__EXERCISE DETAILS__.
Would you write out, exactly as they stand, all lines from the one containing "(** [write_targets], [write_settings]: read, change, write." through the end of the listing below, and only those?

__INPUT FOR THIS TASK__.
(* ===== verification/Targets.v ===== *)
(** Running the configured targets and changing them ([TargetManager] in
    [src/src/targets.rs]).

    The state is what the manager keeps behind its locks, and the configuration
    file; a change holds the lock on the configuration from its first to its
    last line, so it is a function. Loading the gateway's certificate and
    binding a port, and writing the file, answer from outside. *)

From S2P Require Import Prelude Net Config Discovery ConfigFile Opc.

Section Targets.
Context `{Opc}.

(** A running target: the configuration it was started with, and the summarise
    groups it applies now ([RelayTarget::config] and [summarise]). *)
Record Running : Type := mkRunning {
  r_config : TargetConfig;
  r_groups : list SummariseGroup;
}.

Record Manager : Type := mkManager {
  config : Config;
  running : gmap string Running;
  statuses : gmap string TargetStatus;
  (** the file's document, or why it cannot be read *)
  file : result string toml;
}.

Inductive TargetError : Type :=
| UnknownTarget (name : string)
| Invalid (e : ConfigError)
| CannotStart (e : string)
| CannotWrite (e : string).

(** What one operation meets: each start of a target, and the write. *)
Record Outside : Type := mkOutside {
  o_start : TargetConfig → result string unit;
  (** the old target started again *)
  o_restart : TargetConfig → result string unit;
  o_write : result string unit;
}.

(** [write_targets], [write_settings]: read, change, write. *)
Definition write_file (o : Outside) (change : toml → toml) (f : result string toml)
    : result TargetError unit * result string toml :=
  match f with
  | Err e => (Err (CannotWrite e), f)
  | Ok doc =>
      match o_write o with
      | Ok _ => (Ok (), Ok (change doc))
      | Err e => (Err (CannotWrite e), f)
      end
  end.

__TASK RESULT__.
(** [write_targets], [write_settings]: read, change, write. *)
Definition write_file (o : Outside) (change : toml → toml) (f : result string toml)
    : result TargetError unit * result string toml :=
  match f with
  | Err e => (Err (CannotWrite e), f)
  | Ok doc =>
      match o_write o with
      | Ok _ => (Ok (), Ok (change doc))
      | Err e => (Err (CannotWrite e), f)
      end
  end.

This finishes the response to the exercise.